Nous sommes d’avis qu’il n’est pas justifié pour un salarié de percevoir une indemnisation pour le télétravail temporaire ordonné sur la base des recommandations officielles visant à lutter contre le COVID-19. Cependant, si l’employeur n’est plus en mesure de mettre un poste de travail à disposition de l’employé, une demande de remboursement des frais de télétravail pourrait être envisagée. Cette solution prévaudra par exemple si, après la crise du COVID-19, le télétravail est maintenu parce que l’employeur a simultanément fait le choix de réduire la surface de ses bureaux.

Concernant les dépenses additionnelles nécessaires au télétravail (autrement dit les coûts directs), telles que la location d’une pièce supplémentaire ou d’un écran, l’employé peut éventuellement réclamer une indemnisation à l’employeur sur la base de l’art. 327 CO, à condition qu’il n’existe pas d’accord écrit ou d’usage contraire concernant les équipements et le matériel de travail. L’employeur peut toutefois donner des directives afin de contrôler les dépenses, par exemple en demandant à ce que l’employé acquière un modèle d’écran spécifique.

Que le télétravail soit mis en place de façon temporaire ou permanente, il est toujours conseillé de consigner par écrit les conventions y relatives, couvrant par exemple le remboursement des frais supplémentaires, la fourniture de matériel de travail ou encore la fixation et le respect des horaires de travail.

4. Obligation de porter un masque : l’employeur est-il tenu de rendre le port du masque obligatoire sur le lieu de travail ?

Depuis l’entrée en vigueur en date du 29 octobre 2020 des nouvelles dispositions destinées à lutter contre le coronavirus, le Conseil fédéral a décrété que le port du masque est obligatoire à l’intérieur des espaces clos afin de garantir la protection des travailleurs (art. 10 al. 1bis Ordonnance COVID-19 situation particulière).

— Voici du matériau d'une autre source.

(* ===== verification/TxProbe.v ===== *)
(** * The transmit probe: foa/src/tx_probe.rs

    A bounded recorder of the life of gateway echo requests.  [accept_msdu]
    classifies an Ethernet frame under the armed scope and records its acceptance;
    the transmit path then reports when the frame was queued, picked and finished.
    [Recorder] is the store of one generic size, [State] the static behind the
    critical section, [probe_step] the calls of its users in any order: a
    classification runs outside the critical section, so it is a step of its own,
    and its result is recorded by a later one. *)
From S2P Require Import Prelude Bytes Platform.

(** ** Tags, phases, entries *)

Record Tag : Type := MkTag { ordinal : Z; slot : nat }.
#[export] Instance tag_eq_dec : EqDecision Tag.
Proof. solve_decision. Defined.

Inductive Phase : Type := Accepted | Queued | Picked | Finished.
#[export] Instance phase_eq_dec : EqDecision Phase.
Proof. solve_decision. Defined.

Record Scope : Type := MkScope {
  scope_cycle : Z;
  gateway : list Z;
  scope_generation : Z;
}.
#[export] Instance scope_eq_dec : EqDecision Scope.
Proof. solve_decision. Defined.

Record Counters : Type := MkCounters {
  capacity_rejections : Z;
  tag_exhaustion : Z;
  invalid_events : Z;
  scope_changes : Z;
}.

(** ** The classifier *)

(** [u16::from_be_bytes(bytes.try_into().ok()?)]. *)
Definition be_u16 (bytes : list Z) : option Z :=
  match bytes with [x; y] => Some (u16_be x y) | _ => None end.

(** [l.get(n..)]. *)
Definition get_from (l : list Z) (n : nat) : option (list Z) := get_range l n (length l).

Definition gateway_echo_sequence (ethernet gw : list Z) : option Z :=
  ethertype ← get_range ethernet 12 14;
  if decide (ethertype <> [0x08; 0x00]%Z) then None else
  ip ← get_from ethernet 14;
  version_ihl ← ip !! 0;
  let header := Z.to_nat (Z.land version_ihl 15) * 4 in
  if decide (Z.shiftr version_ihl 4 <> 4%Z \/ header < 20) then None else
  total ← get_range ip 2 4 ≫= be_u16;
  if decide (Z.to_nat total <> header + 520 \/ length ip < Z.to_nat total) then None else
  protocol ← ip !! 9;
  if decide (protocol <> 1%Z) then None else
  destination ← get_range ip 16 20;
  if decide (destination <> gw) then None else
  fragment ← get_range ip 6 8 ≫= be_u16;
  if decide (Z.land fragment 0x3fff <> 0%Z) then None else
  icmp ← get_range ip header (Z.to_nat total);
  kind ← get_range icmp 0 2;
  if decide (kind <> [8; 0]%Z) then None else
  identifier ← get_range icmp 4 6;
  if decide (identifier <> [0x53; 0x53]%Z) then None else
  sequence ← get_range icmp 6 8 ≫= be_u16;
  payload ← get_from icmp 8;
  if decide (~ (1 <= sequence <= 20)%Z \/ ~ Forall (eq 0x5a%Z) payload) then None else
  Some sequence.

Section TxProbe.
Context `{Hal}.

Record Entry : Type := MkEntry {
  tag : Tag;
  cycle : Z;
  sequence : Z;
  phase : Phase;
  completion : option (result TxError Z);
  accepted_us : Z;
  queued_us : option Z;
  picked_us : option Z;
  finished_us : option Z;
}.

Definition EMPTY : Entry :=
  MkEntry (MkTag 0 0) 0 0 Accepted None 0 None None None.

(** ** The recorder *)

Record Recorder : Type := MkRecorder {
  entries : list Entry;
  used : nat;
  last_tag : Z;
  counters : Counters;
}.
Implicit Types (r : Recorder) (e : Entry) (t : Tag) (at_us : Z).

Definition recorder_new (n : nat) : Recorder :=
  MkRecorder (replicate n EMPTY) 0 0 (MkCounters 0 0 0 0).

Definition invalid r : Recorder :=
  let c := counters r in
  MkRecorder (entries r) (used r) (last_tag r)
    (MkCounters (capacity_rejections c) (tag_exhaustion c)
       (saturating_add 32 (invalid_events c) 1) (scope_changes c)).

Definition accept r (cyc seq at_us : Z) : outcome (option Tag * Recorder) :=
  let c := counters r in
  if decide (cyc = 0%Z \/ ~ (1 <= seq <= 20)%Z) then mret (None, invalid r)
  else if decide (used r = length (entries r))
  then mret (None, MkRecorder (entries r) (used r) (last_tag r)
    (MkCounters (saturating_add 32 (capacity_rejections c) 1) (tag_exhaustion c)
       (invalid_events c) (scope_changes c)))
  else match checked_add 32 (last_tag r) 1 with
  | None => mret (None, MkRecorder (entries r) (used r) (last_tag r)
      (MkCounters (capacity_rejections c) (saturating_add 32 (tag_exhaustion c) 1)
         (invalid_events c) (scope_changes c)))
  | Some next =>
      let t := MkTag next (used r) in
      _ ← expect (entries r !! used r);
      mret (Some t, MkRecorder
        (<[used r := MkEntry t cyc seq Accepted None at_us None None None]> (entries r))
        (used r + 1) next c)
  end.

(** [self.entries[..self.used]]. *)
Definition live_entries r : outcome (list Entry) :=
  if decide (used r <= length (entries r)) then mret (take (used r) (entries r)) else Panic.

(** [e.picked_us.or(e.queued_us).unwrap_or(e.accepted_us)]. *)
Definition last_time e : Z :=
  match picked_us e, queued_us e with
  | Some p, _ => p
  | None, Some q => q
  | None, None => accepted_us e
  end.

Definition index r t (p : Phase) at_us : outcome (option nat * Recorder) :=
  live ← live_entries r;
  match live !! slot t with
  | Some e =>
      if decide (tag e = t /\ phase e = p /\ (last_time e <= at_us)%Z)
      then mret (Some (slot t), r) else mret (None, invalid r)
  | None => mret (None, invalid r)
  end.

(** [self.entries[i].f = ..]. *)
Definition update_entry r (i : nat) (f : Entry -> Entry) : outcome Recorder :=
  e ← expect (entries r !! i);
  mret (MkRecorder (<[i := f e]> (entries r)) (used r) (last_tag r) (counters r)).

Definition set_queued at_us e : Entry :=
  MkEntry (tag e) (cycle e) (sequence e) Queued (completion e) (accepted_us e)
    (Some at_us) (picked_us e) (finished_us e).
Definition set_picked at_us e : Entry :=
  MkEntry (tag e) (cycle e) (sequence e) Picked (completion e) (accepted_us e)
    (queued_us e) (Some at_us) (finished_us e).
Definition set_finished at_us (res : result TxError Z) e : Entry :=
  MkEntry (tag e) (cycle e) (sequence e) Finished (Some res) (accepted_us e)
    (queued_us e) (picked_us e) (Some at_us).

(** The body shared by the three events. *)
Definition advance r t (from : Phase) at_us (f : Entry -> Entry) : outcome Recorder :=
  '(i, r) ← index r t from at_us;
  match i with Some i => update_entry r i f | None => mret r end.

Definition recorder_queued r t at_us : outcome Recorder :=
  advance r t Accepted at_us (set_queued at_us).
Definition recorder_picked r t at_us : outcome Recorder :=
  advance r t Queued at_us (set_picked at_us).
Definition recorder_finished r t at_us (res : result TxError Z) : outcome Recorder :=
  advance r t Picked at_us (set_finished at_us res).

(** ** The static state *)

Definition CAPACITY : nat := 64.

Record State : Type := MkState {
  recorder : Recorder;
  scope : option Scope;
  generation : Z;
}.
Implicit Types (s : State).

Definition STATE : State := MkState (recorder_new CAPACITY) None 0.

Definition arm s (cyc : Z) (gw : list Z) : bool * State :=
  match checked_add 64 (generation s) 1 with
  | Some next =>
      if decide (cyc = 0%Z) then (false, MkState (invalid (recorder s)) None (generation s))
      else (true, MkState (recorder s) (Some (MkScope cyc gw next)) next)
  | None => (false, MkState (invalid (recorder s)) None (generation s))
  end.

Definition disarm s : State := MkState (recorder s) None (generation s).

(** The first critical section of [accept_msdu] and the classification after it. *)
Definition accept_msdu_classify s (ethernet : list Z) : option (Scope * Z) :=
  sc ← scope s;
  seq ← gateway_echo_sequence ethernet (gateway sc);
  Some (sc, seq).

Definition count_scope_change r : Recorder :=
  let c := counters r in
  MkRecorder (entries r) (used r) (last_tag r)
    (MkCounters (capacity_rejections c) (tag_exhaustion c) (invalid_events c)
       (saturating_add 32 (scope_changes c) 1)).

(** Its second critical section. *)
Definition accept_msdu_record s (sc : Scope) (seq at_us : Z) : outcome (option Tag * State) :=
  if decide (scope s <> Some sc)
  then mret (None, MkState (count_scope_change (recorder s)) (scope s) (generation s))
  else '(t, r) ← accept (recorder s) (scope_cycle sc) seq at_us;
       mret (t, MkState r (scope s) (generation s)).

Definition with_recorder s (m : Recorder -> outcome Recorder) : outcome State :=
  r ← m (recorder s); mret (MkState r (scope s) (generation s)).

Definition queued s t at_us : outcome State :=
  with_recorder s (fun r => recorder_queued r t at_us).
Definition picked s t at_us : outcome State :=
  with_recorder s (fun r => recorder_picked r t at_us).
Definition finished s t at_us (res : result TxError Z) : outcome State :=
  with_recorder s (fun r => recorder_finished r t at_us res).

Definition len s : nat := used (recorder s).
Definition entry s (i : nat) : outcome (option Entry) :=
  live ← live_entries (recorder s); mret (live !! i).

(** ** The users of the probe

    [classified]: the classifications that have not reached their second critical
    section yet. *)

Record System : Type := MkSystem { probe : State; classified : list (Scope * Z) }.
Implicit Types (y : System).

Definition system_new : System := MkSystem STATE [].

Inductive action : Type :=
| AArm (cyc : Z) (gw : list Z)
| ADisarm
| AClassify (ethernet : list Z)
| ARecord (i : nat) (at_us : Z)
| AQueued (t : Tag) (at_us : Z)
| APicked (t : Tag) (at_us : Z)
| AFinished (t : Tag) (at_us : Z) (res : result TxError Z).

Inductive output : Type := OArm (b : bool) | OTag (t : option Tag) | OUnit.

Definition lift y (m : outcome State) : outcome (System * output) :=
  s ← m; mret (MkSystem s (classified y), OUnit).

Definition probe_step y (a : action) : option (outcome (System * output)) :=
  let s := probe y in
  match a with
  | AArm cyc gw =>
      let '(b, s') := arm s cyc gw in Some (mret (MkSystem s' (classified y), OArm b))
  | ADisarm => Some (lift y (mret (disarm s)))
  | AClassify ethernet =>
      match accept_msdu_classify s ethernet with
      | Some c => Some (mret (MkSystem s (classified y ++ [c]), OUnit))
      | None => Some (mret (y, OTag None))
      end
  | ARecord i at_us =>
      '(sc, seq) ← classified y !! i;
      Some ('(t, s') ← accept_msdu_record s sc seq at_us;
            mret (MkSystem s' (delete i (classified y)), OTag t))
  | AQueued t at_us => Some (lift y (queued s t at_us))
  | APicked t at_us => Some (lift y (picked s t at_us))
  | AFinished t at_us res => Some (lift y (finished s t at_us res))
  end.

(** ** What the recorder guarantees *)

(** The ways an entry may change: each boundary once, in order, never back in time. *)
Inductive entry_step : Entry -> Entry -> Prop :=
| step_queued e at_us : phase e = Accepted -> (last_time e <= at_us)%Z ->
    entry_step e (set_queued at_us e)
| step_picked e at_us : phase e = Queued -> (last_time e <= at_us)%Z ->
    entry_step e (set_picked at_us e)
| step_finished e at_us res : phase e = Picked -> (last_time e <= at_us)%Z ->
    entry_step e (set_finished at_us res e).

(** The fields filled in agree with the phase, in the order of time. *)
Definition phase_ok e : Prop :=
  match phase e with
  | Accepted =>
      queued_us e = None /\ picked_us e = None /\ finished_us e = None /\ completion e = None
  | Queued => exists q, queued_us e = Some q /\ (accepted_us e <= q)%Z /\
      picked_us e = None /\ finished_us e = None /\ completion e = None
  | Picked => exists q p, queued_us e = Some q /\ picked_us e = Some p /\
      (accepted_us e <= q <= p)%Z /\ finished_us e = None /\ completion e = None
  | Finished => exists q p f res, queued_us e = Some q /\ picked_us e = Some p /\
      finished_us e = Some f /\ (accepted_us e <= q <= p)%Z /\ (p <= f)%Z /\
      completion e = Some res
  end.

Un masque doit donc être porté dans tous les espaces clos pendant les heures de travail. Cette obligation s’applique partout, à l’exception des espaces de travail où la distance entre les postes de travail peut être respectée, notamment dans des espaces cloisonnés ou dans des grandes pièces, comme par exemple un atelier.

5. Personnes vulnérables et télétravail : quelles sont les obligations de l’employeur ?

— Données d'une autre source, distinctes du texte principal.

Lemma enqueue_frame_at q f it :
  0 < capacity q -> (counter q + 1 <= u_max 64)%Z ->
  queue_items q !! next_slot_index q = Some it ->
  enqueue_frame q f = Done
    (MkTxQueueState (<[next_slot_index q := MkItem (Pending f) true]> (queue_items q))
       (counter q + 1)%Z (capacity q - 1),
     counter q, [item_slot it],
     if is_empty q then [WakeQueueUpdate] else []).
Proof.
  intros Hc Hn Hi. unfold enqueue_frame, increase_queue_counter.
  rewrite bool_decide_true by done. simpl.
  rewrite (proj2 (checked_add_Some _ _ _ (counter q + 1)%Z)) by done. simpl.
  rewrite usize_sub_le by lia. simpl.
  rewrite (set_slot_at _ _ it) by done. simpl.
  erewrite set_expected_at by
    (simpl; apply list_lookup_insert_eq; by eapply lookup_lt_Some).
  simpl. by rewrite list_insert_insert_eq.
Qed.

Lemma finish_at q i it s :
  queue_items q !! i = Some it ->
  finish q i s = Done
    (MkTxQueueState
       (<[i := MkItem (if return_data_expected it then s else Empty)
                 (return_data_expected it)]> (queue_items q))
       (counter q) (capacity q + 1),
     item_slot it :: (if return_data_expected it then [] else [s]), [WakeSlot i]).
Proof.
  intros Hi. unfold finish. simpl. rewrite Hi. simpl.
  destruct it as [sl [|]]; simpl;
    by rewrite (set_slot_at _ _ (MkItem sl _)) by done.
Qed.

(** ** Items of the specification *)

Lemma spec_item_active sp :
  sp_active sp = true ->
  spec_item sp (length (sp_results sp)) =
    MkItem InProgress (bool_decide (length (sp_results sp) ∉ sp_cancelled sp)).
Proof.
  intros Ha. unfold spec_item, spec_slot. rewrite decide_False by lia.
  by rewrite Ha, bool_decide_true.
Qed.

Lemma spec_item_waiting sp f :
  sp_active sp = false -> sp_frames sp !! length (sp_results sp) = Some f ->
  spec_item sp (length (sp_results sp)) =
    MkItem (Pending f) (bool_decide (length (sp_results sp) ∉ sp_cancelled sp)).
Proof.
  intros Ha Hf. unfold spec_item, spec_slot. rewrite decide_False by lia.
  by rewrite Ha, Hf.
Qed.

Lemma spec_item_done sp k :
  k < length (sp_results sp) ->
  spec_item sp k =
    MkItem match sp_store sp !! k with
           | Some d => ReturnDataAvailable d
           | None => Empty
           end (bool_decide (k ∉ sp_cancelled sp)).
Proof. intros Hk. unfold spec_item, spec_slot. by rewrite decide_True. Qed.

Lemma buffers_of_done sp k :
  k < length (sp_results sp) ->
  buffers_of [item_slot (spec_item sp k)] = store_buffers (sp_store sp !! k).
Proof.
  intros Hk. rewrite spec_item_done by done. simpl.
  by destruct (sp_store sp !! k).
Qed.

(** ** Enqueue *)

Definition enqueued sp f : TxSpec := fst (spec_enqueue sp f).

Lemma enqueued_fields sp f :
  sp_frames (enqueued sp f) = sp_frames sp ++ [f] /\
  sp_results (enqueued sp f) = sp_results sp /\
  sp_active (enqueued sp f) = sp_active sp /\
  sp_cancelled (enqueued sp f) = sp_cancelled sp.
Proof. unfold enqueued, spec_enqueue. by destruct (overwritten sp). Qed.

Lemma enqueued_store sp f k :
  length (sp_frames sp) < k + N ->
  sp_store (enqueued sp f) !! k = sp_store sp !! k.
Proof.
  intros Hk. unfold enqueued, spec_enqueue, overwritten.
  case_decide; simpl; [|done]. rewrite lookup_delete_ne; [done|lia].
Qed.

Lemma enqueued_store_Some sp f k d :
  sp_store (enqueued sp f) !! k = Some d ->
  sp_store sp !! k = Some d /\ (N <= length (sp_frames sp) ->
    k <> length (sp_frames sp) - N).
Proof.
  unfold enqueued, spec_enqueue, overwritten. case_decide; simpl; [|naive_solver lia].
  rewrite lookup_delete_Some. naive_solver.
Qed.

Lemma enqueued_ok sp f :
  spec_ok sp -> length (sp_frames sp) - length (sp_results sp) < N ->
  (Z.of_nat (length (sp_frames sp)) < u_max 64)%Z -> spec_ok (enqueued sp f).
Proof.
  intros [Hres Hlive Hact Hcnt Hst Hcan] Hroom Hmax.
  destruct (enqueued_fields sp f) as (Hf & Hr & Ha & Hc).
  split; rewrite ?Hf, ?Hr, ?Ha, ?Hc, ?length_app; simpl; try lia.
  - intros k d Hk. apply enqueued_store_Some in Hk as [Hk Hne].
    destruct (Hst k d Hk) as (? & ? & ? & f' & r & ? & ? & ?).
    split_and!; [done| |done|].
    + destruct (decide (N <= length (sp_frames sp))); lia.
    + exists f', r. split_and!; try done. by apply lookup_app_l_Some.
  - intros k ?%Hcan. lia.
Qed.

Lemma enqueued_item_old sp f k :
  k < length (sp_frames sp) -> length (sp_frames sp) < k + N ->
  spec_item (enqueued sp f) k = spec_item sp k.
Proof.
  intros Hk Hw. destruct (enqueued_fields sp f) as (Hf & Hr & Ha & Hc).
  unfold spec_item, spec_slot.
  by rewrite Hf, Hr, Ha, Hc, enqueued_store, lookup_app_l.
Qed.

Lemma enqueued_item_new sp f :
  spec_ok sp ->
  spec_item (enqueued sp f) (length (sp_frames sp)) = MkItem (Pending f) true.
Proof.
  intros [Hres _ Hact _ _ Hcan].
  destruct (enqueued_fields sp f) as (Hf & Hr & Ha & Hc).
  unfold spec_item, spec_slot. rewrite Hf, Hr, Ha, Hc.
  rewrite decide_False by lia.
  rewrite list_lookup_middle by done.
  rewrite (bool_decide_true (_ ∉ _)) by (intros ?%Hcan; lia).
  destruct (sp_active sp); [|done]. simpl.
  rewrite bool_decide_false; [done|]. specialize (Hact eq_refl). lia.
Qed.

Lemma enqueued_buffers sp f :
  length (sp_frames sp) - length (sp_results sp) < N ->
  snd (spec_enqueue sp f) =
    buffers_of [item_slot (if decide (N <= length (sp_frames sp))
      then spec_item sp (length (sp_frames sp) - N) else empty_item)].
Proof.
  intros Hroom. unfold spec_enqueue, overwritten. case_decide; [|done].
  rewrite buffers_of_done; [done|lia].
Qed.

Lemma enqueue_refines m sp f :
  tx_refines m sp ->
  steps_agree tx_refines (machine_step m (AEnqueue f)) (spec_step sp (AEnqueue f)).
Proof.
  intros Hr. pose proof (so_results _ (tr_ok _ _ Hr)) as Hres.
  pose proof (tr_capacity _ _ Hr) as Hcap. pose proof (tr_counter _ _ Hr) as Hcnt.
  simpl. case_decide as Hroom.
  - destruct Hroom as [Hroom Hmax].
    pose proof (ring_push_old N TX_BUFFER_COUNT_pos _ _ _ _ (tr_ring _ _ Hr)) as Hold.
    erewrite enqueue_frame_at; [|lia|lia|rewrite (next_index _ _ Hr); exact Hold].
    rewrite (surjective_pairing (spec_enqueue sp f)), enqueued_buffers by done.
    simpl. split; [by rewrite Hcnt|].
    fold (enqueued sp f).
    destruct (enqueued_fields sp f) as (Hf & Hrs & Ha & Hc).
    split; simpl; rewrite ?Hf, ?Hrs, ?length_app; simpl.
    + by apply enqueued_ok; [apply (tr_ok _ _ Hr)|..].
    + lia.
    + lia.
    + rewrite (tr_runner _ _ Hr). unfold runner_of. rewrite Hf, Hrs, Ha.
      destruct (sp_active sp) eqn:Hact; [|done].
      rewrite lookup_app_l; [done|]. by apply (so_active _ (tr_ok _ _ Hr)).
    + rewrite (next_index _ _ Hr), Nat.add_1_r.
      rewrite <- (enqueued_item_new sp f (tr_ok _ _ Hr)).
      eapply ring_push; [apply TX_BUFFER_COUNT_pos|apply (tr_ring _ _ Hr)|].
      intros k. apply enqueued_item_old.
  - unfold enqueue_frame, increase_queue_counter.
    destruct (decide (capacity (tm_queue m) = 0)) as [Hz|Hnz].
    + by rewrite bool_decide_false by lia.
    + rewrite bool_decide_true by lia. simpl.
      by rewrite (proj2 (checked_add_None _ _ _)) by lia.
Qed.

Le 22 juin 2020, l’Ordonnance 3 COVID-19 et l’Ordonnance COVID-19 situation particulière ont abrogé la réglementation qui concernait les groupes de personnes à risque. Depuis lors, il n’existe plus d’obligation expresse faite aux employeurs de protéger les personnes vulnérables. Toutefois, l’employeur est toujours tenu de respecter son devoir général de protection.

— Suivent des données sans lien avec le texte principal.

(** No lost wake-up: a poll that stays pending registers on the waker of
    the slot its own generation occupies; when the runner completes or aborts
    generation [g] it wakes that very slot; and a runner that found the queue
    empty registered on the queue's waker, which the next accepted frame
    wakes. *)
Theorem wake_ups acts m os :
  run machine_step machine_new acts = Some (Done (m, os)) ->
  (forall g m' bufs,
     machine_step m (APoll g) = Some (Done (m', (OPolled PollPending, bufs))) ->
     machine_calls m (APoll g) = [RegisterSlot (slot_index (Z.of_nat g))]) /\
  (forall a, is_Some (completed_by a) -> is_Some (machine_step m a) ->
     machine_calls m a =
       [WakeSlot (slot_index (Z.of_nat (length (completions acts))))]) /\
  (machine_calls m AReceive = [RegisterQueueUpdate] ->
     length (completions acts) = length (frames_enqueued acts) /\
     forall f m' o, machine_step m (AEnqueue f) = Some (Done (m', o)) ->
       machine_calls m (AEnqueue f) = [WakeQueueUpdate]).
Proof.
  intros Hr. destruct (reachable _ _ _ Hr) as (sp & Href & Hh).
  rewrite <- (sh_frames _ _ _ Hh), <- (sh_results _ _ _ Hh). split_and!.
  - simpl. intros g m' bufs Hp. destruct (is_generation m g); [|done].
    destruct (wait_for_completion _ _) as [[[p q] calls]|] eqn:Hw; [|done].
    injection Hp as _ -> _. by apply wait_pending_calls in Hw.
  - intros a Hc Hs. rewrite handle_index.
    destruct (sp_active sp) eqn:Ha.
    + destruct (runner_active _ _ Href Ha) as (f & Hf & Hrun).
      pose proof (store_current _ (tr_ok _ _ Href)) as Hst.
      destruct a as [| |r| | | |]; simpl in *; try by destruct Hc.
      * rewrite Hrun. unfold transmit_finish.
        destruct (complete_refines m sp f (Some r) _ Href Ha Hf Hst eq_refl)
          as (q & Hfin & _). unfold return_data in Hfin. by rewrite Hfin.
      * rewrite Hrun. unfold in_progress_drop.
        destruct (complete_refines m sp f None _ Href Ha Hf Hst eq_refl)
          as (q & Hfin & _). by rewrite Hfin.
    + pose proof (runner_inactive _ _ Href Ha) as Hrun.
      destruct a; simpl in *; try (by destruct Hc);
        rewrite Hrun in Hs; by destruct Hs.
  - simpl. unfold wait_queue_not_empty. destruct (is_empty (tm_queue m)) eqn:He; [|done].
    intros _. pose proof He as Hq. rewrite (queue_empty_iff _ _ Href) in Hq.
    apply bool_decide_eq_true in Hq. split; [done|]. intros f m' o Hs.
    destruct (enqueue_frame _ _) as [[[[q c] dropped] calls]|] eqn:Hen; [|done].
    apply enqueue_calls in Hen as ->. by rewrite He.
Qed.
End Consequences.

(** ** Witnesses *)

Section Witnesses.
#[local] Existing Instances small_config unit_hal.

La disposition générale correspondante se trouve à l’art. 10 de l’Ordonnance COVID-19 situation particulière. D’après cette disposition, l’employeur doit veiller à ce que les employés soient en mesure de respecter les recommandations de l’OFSP en matière d’hygiène et de distance. Il doit en outre prévoir et mettre en œuvre les mesures appropriées à cette fin (cf. art. 10 al. 1 de l’Ordonnance COVID-19 situation particulière). En sus de l’obligation de porter des masques dans les espaces clos (voir question 4), l’employeur doit prendre d’autres mesures conformément au principe STOP, telles que la division des équipes de travail, la séparation physique ou l’obligation de porter des masques dans les zones extérieures (voir art. 10 al. 2 de l’Ordonnance COVID-19 situation particulière). Le respect de ces règles peut être vérifié en tout temps par des contrôles effectués sans préavis par les autorités cantonales compétentes en matière d’exécution (inspection du travail) (cf. art. 11 de l’Ordonnance COVID-19 situation particulière).

Depuis le 19 octobre 2020, en raison de l’adoption de mesures plus strictes par le Conseil fédéral, le télétravail est à nouveau expressément recommandé. L’employeur n’est néanmoins pas contraint de l’ordonner (art. 10 al. 3 de l’Ordonnance COVID-19 situation particulière). Cette disposition doit être comprise comme une incitation envers l’employeur d’autoriser les employés de travailler à domicile dans la mesure du possible.